Today is the second of three days for Buzz at Speck Pond, a dark, high mountain pool that fills the basin of a steep-walled depression. The Speck Pond shelter is the only AMC facility out of radio range for transmitting. A caretaker can receive radio calls there, but to transmit them he has to hike up to one of the ridges overlooking the pond.
On this cool, early September morning, Buzz grabs his radio and hikes the half-mile up to Mahoosuc Arm, into transmitting range. At the summit he waits for his turn on air, and looks off at the wild cloud formations building in the east. He loves this landscape and the solitude. Like a lot of caretakers, he has worked elsewhere in the organization before getting a shot at one of the coveted caretaking positions. The winter before, he had worked the reservation desk down at Pinkham Notch Visitor Center. "I can’t imagine a better job than this," he says, then adds simply, "It’s Speck." On this morning, with light shafting through the roiling clouds onto the dark water below, no more explanation is needed.
The routine radio messages drift past him. The hut workers report and confirm reservations, rides are arranged. "This is 69 Speck, standing by with no messages," Buzz says, which is what he says most mornings here. The job of the shelter caretaker is, compared to the higher profile jobs at Pinkham and in the huts, solitary and relatively quiet. Except for emergencies there’s not much need for a radio.

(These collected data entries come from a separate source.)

(** One run of the listener of [ev], from its start to its end, while no
    other listener runs: a listener that another one interrupts at an
    [await] is not a [listener_run] (see [flush_interrupted]). *)
Definition listener_run (br : Chrome) (rd : Readings) (ev : Event) (w : World)
  : World :=
  match ev with
  | EvWindowFocus windowId => handleWindowFocus br windowId rd w
  | EvIdleState state => onIdleStateChange br state rd w
  | EvTabActivated tabId windowId => onTabActivated br tabId windowId rd w
  | EvTabUpdated tabId changed url => onTabUpdated br tabId changed url rd w
  | EvTabRemoved tabId => onTabRemoved br tabId rd w
  | EvWindowRemoved windowId => onWindowRemoved windowId (rd AtStop) w
  | EvAlarm name => onAlarm br name rd w
  | EvStartup => onStartup br rd w
  | EvSettle p => settle p (rd AtStop) w
  | EvSaveSettings v => (fst w, set_settings v (snd w))
  end.

(** A flush that an idle stop interrupts. The alarm listener calls
    [persistRunningTotal] on the session [started] at 1030000; the call is
    suspended at its read of [days]; the user goes idle and
    [onIdleStateChange] clears the session; then the read resolves and the
    flush goes on with the variables as they are now. *)
Definition flush_interrupted : World :=
  let br :=
    {| chrome_URL := basic_URL_hostname;
       chrome_tabs_get := regular_tabs;
       chrome_windows_get := fun _ => true;
       chrome_windows_getLastFocused := Some (Some 1);
       chrome_tabs_query := fun _ => None;
       chrome_tabs_query_current := None |} in
  if persistRunningTotal_enter (fst started) then
    match getSettings (settings (snd started)) with
    | None => started
    | Some cfg =>
        let '(w1, suspended) :=
          persistRunningTotal_settled cfg (at_time 1030000) started in
        match suspended with
        | Some fl =>
            let w2 := onIdleStateChange br "idle" (always (at_time 1030001)) w1 in
            persistRunningTotal_finish
              (persistRunningTotal_write fl (days (snd w2)) w2)
        | None => w1
        end
    end
  else started.

(** ** Runs of the tracker operations *)

(** Clock readings that do not go back: the first is at [t] or later, each
    next one at the previous one or later. *)
Fixpoint nondecreasing (t : Z) (clks : list Clock) : Prop :=
  match clks with
  | [] => True
  | c :: rest => t <= now c /\ nondecreasing (now c) rest
  end.

(** What a handler asks of the tracker, and what the settings dialog does
    to storage in between. *)
Inductive TrackerOp : Type :=
| OpStart (hostname : string) (tabId : option Z)
| OpFlush
| OpStop
| OpSaveSettings (v : JSVal).

Section Runs.
Variable tabs_get : Z -> option Tab.

(** [await startTracking(hostname, tabId)], [await persistRunningTotal()],
    [const w = stopTracking(); if (w) await w], and
    [chrome.storage.local.set({ settings: v })]. *)
Definition step (clk : Clock) (op : TrackerOp) (w : World) : World :=
  match op with
  | OpStart hostname tabId => startTracking tabs_get hostname tabId clk w
  | OpFlush => persistRunningTotal clk w
  | OpStop => stopTracking_await clk w
  | OpSaveSettings v => (fst w, set_settings v (snd w))
  end.

Fixpoint run (evs : list (Clock * TrackerOp)) (w : World) : World :=
  match evs with
  | [] => w
  | (clk, op) :: rest => run rest (step clk op w)
  end.
End Runs.

(** Every block of the day [key] starts no later than it ends, ends at [t]
    at the latest, and ends before the next block of the list starts. *)
Definition chronological (t : Z) (blocks : list Block) : Prop :=
  Forall (fun b => blk_start b <= blk_end b <= t) blocks
  /\ StronglySorted (fun b1 b2 => blk_end b1 <= blk_start b2) blocks.

(** The session variables are all set or all [null]; when set, the start
    is not after the last flush, which is not after [t], and no stored
    block ends after the start. No stop is pending. *)
Definition session_ok (t : Z) (w : World) : Prop :=
  pendingWrite (fst w) = None
  /\ ((lastDomain (fst w) = None /\ lastStartTimestamp (fst w) = None
       /\ lastPersistedAt (fst w) = None)
      \/ (exists (d : string) (s p : Z),
            lastDomain (fst w) = Some d /\ lastStartTimestamp (fst w) = Some s
            /\ lastPersistedAt (fst w) = Some p /\ s <= p <= t
            /\ forall key : string,
                 Forall (fun b => blk_end b <= s) (timeline_at (snd w) key))).

Definition tracker_inv (t : Z) (w : World) : Prop :=
  session_ok t w
  /\ forall key : string, chronological t (timeline_at (snd w) key).

(** The live indicator in storage names the session held in memory. *)
Definition live_matches (w : World) : Prop :=
  forall cs : CurrentSession,
    currentSession (snd w) = Some cs ->
    lastDomain (fst w) = Some (cs_domain cs)
    /\ lastStartTimestamp (fst w) = Some (cs_start cs).

(** ** Merging incognito data into regular storage *)

(** [array.sort((a, b) => key(a) - key(b))]: the sort of an array is
    stable, so the result is the one of an insertion sort that puts an
    element before the first later element whose key is not smaller. *)
Fixpoint insert_by {A : Type} (key : A -> Z) (a : A) (l : list A) : list A :=
  match l with
  | [] => [a]
  | x :: rest => if key a <=? key x then a :: l else x :: insert_by key a rest
  end.

Definition stable_sort_by {A : Type} (key : A -> Z) (l : list A) : list A :=
  foldr (insert_by key) [] l.

(** A day record as a sync carries it: [domains] and [timeline] may be
    missing. *)
Record SyncDay : Type := {
  sync_domains : option (gmap string Z);
  sync_timeline : option (list Block)
}.

(** The data of a sync; its [domainTags] and [tagList] are merged into
    storage keys that lie outside [Storage]. *)
Record SyncData : Type := {
  sync_days : option (gmap string SyncDay)
}.

(** The value of [_incognitoSyncPending]. *)
Record SyncMarker : Type := {
  marker_data : option SyncData;
  marker_timestamp : option Z
}.

(** [for (const [domain, incognitoDomainData] of
       Object.entries(incognitoDay.domains || {})) {
       if (!regularDay.domains[domain]) regularDay.domains[domain] = { ms: 0 };
       regularDay.domains[domain].ms =
         (regularDay.domains[domain].ms || 0) + (incognitoDomainData.ms || 0); }] *)
Definition merge_domains (regular incoming : gmap string Z) : gmap string Z :=
  map_fold (fun domain ms acc => <[domain := default 0 (acc !! domain) + ms]> acc)
    regular incoming.


(** [`${block.start}-${block.end}-${block.domain}`] *)
Definition block_key (b : Block) : string :=
  pretty (blk_start b) +:+ "-" +:+ pretty (blk_end b) +:+ "-" +:+ blk_domain b.

(** A [Map] with string keys, in insertion order. [Map.prototype.set]
    replaces the value of a key that is present and keeps its place. *)
Fixpoint map_set (k : string) (v : Block) (entries : list (string * Block))
  : list (string * Block) :=
  match entries with
  | [] => [(k, v)]
  | (k', v') :: rest =>
      if String.eqb k k' then (k, v) :: rest else (k', v') :: map_set k v rest
  end.

Definition map_has (k : string) (entries : list (string * Block)) : bool :=
  existsb (fun e => String.eqb k (fst e)) entries.

(** The timeline merge of the storage listener: the blocks of the regular
    timeline are put into a [Map] under their key, the incognito blocks
    whose key is not there yet are added, and the values are sorted by
    start. *)
Definition merge_timeline_dedupe (regular incoming : list Block) : list Block :=
  let existingBlocks :=
    fold_left (fun acc block => map_set (block_key block) block acc) regular [] in
  let existingBlocks :=
    fold_left
      (fun acc block =>
         if map_has (block_key block) acc then acc
         else map_set (block_key block) block acc)
      incoming existingBlocks in
  stable_sort_by blk_start (snd <$> existingBlocks).

(** The body of [for (const [dateKey, incognitoDay] of
    Object.entries(incognitoDays))] for one day, given how timelines are
    merged. *)
Definition merge_day (merge_timeline : list Block -> list Block -> list Block)
  (regularDay : Day) (incognitoDay : SyncDay) : Day :=
  {| domains :=
       merge_domains (domains regularDay) (default ∅ (sync_domains incognitoDay));
     timeline :=
       match sync_timeline incognitoDay with
       | Some tl => merge_timeline (timeline regularDay) tl
       | None => timeline regularDay
       end |}.

(** [if (incognitoDays) { for (...) { ... } }] *)
Definition merge_days (merge_timeline : list Block -> list Block -> list Block)
  (regularDays : gmap string Day) (incognitoDays : option (gmap string SyncDay))
  : gmap string Day :=
  match incognitoDays with
  | Some incoming =>
      map_fold
        (fun dateKey incognitoDay acc =>
           <[dateKey := merge_day merge_timeline (day_of acc dateKey) incognitoDay]> acc)
        regularDays incoming
  | None => regularDays
  end.


(** The [chrome.storage.onChanged] listener, given [areaName] and
    [changes._incognitoSyncPending?.newValue]; the state is
    [lastProcessedSyncTimestamp] and storage. The timestamp is set before
    the merge is started; the merge, an [async] block of its own, runs as
    one step, and destructuring a missing [data] throws inside it. The
    marker itself, which the merge sets to [null], lies outside
    [Storage]. *)
Definition onStorageChanged (areaName : string) (newValue : option SyncMarker)
  (lastProcessedSyncTimestamp : Z) (st : Storage) : Z * Storage :=
  if String.eqb areaName "local" then
    match newValue with
    | Some syncMarker =>
        let syncTimestamp := default 0 (marker_timestamp syncMarker) in
        if syncTimestamp <=? lastProcessedSyncTimestamp
        then (lastProcessedSyncTimestamp, st)
        else
          (syncTimestamp,
           match marker_data syncMarker with
           | Some data =>
               set_days
                 (merge_days merge_timeline_dedupe (days st) (sync_days data)) st
           | None => st
           end)
    | None => (lastProcessedSyncTimestamp, st)
    end
  else (lastProcessedSyncTimestamp, st).

(** No character of [s] is a minus sign. *)
Fixpoint no_dash (s : string) : bool :=
  match s with
  | EmptyString => true
  | String c rest => negb (Ascii.eqb c "-") && no_dash rest
  end.

(** Every entry of the [Map] sits under the key of its block. *)
Definition keyed (entries : list (string * Block)) : Prop :=
  Forall (fun e => fst e = block_key (snd e)) entries.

Back at the shelter, he returns the radio to his tent and gets right at it. He pulls on long blue rubber gloves, grabs a long-handled shovel, and systematically turns the compost pile in one bin, adds fresh bark chips to another. The moist piles—for just a moment before they turn sickly—smell sweet. "I don’t even notice it anymore," says Buzz.
The afternoon turns sunny. For the moment, the shelter is quiet. Gone are the three yipping dogs that had irritated Buzz the night before. The day’s composting is done. Buzz relaxes in his temporary home, a large canvas-wall tent on a wooden platform. He pulls out a book on animal signs by naturalist Paul Rezendes. Outside his tent, the pond turns the darker blue that comes with the lowering sun. Inside, Buzz Kaldahl reads descriptions of habitat, looks at pictures of paw prints, of animal stride patterns, of scat.
—Jim Collins is the acting editor of the Dartmouth Alumni Magazine. In 1984 he was a volunteer trail crew leader for the AMC and a member of the fall trail crew.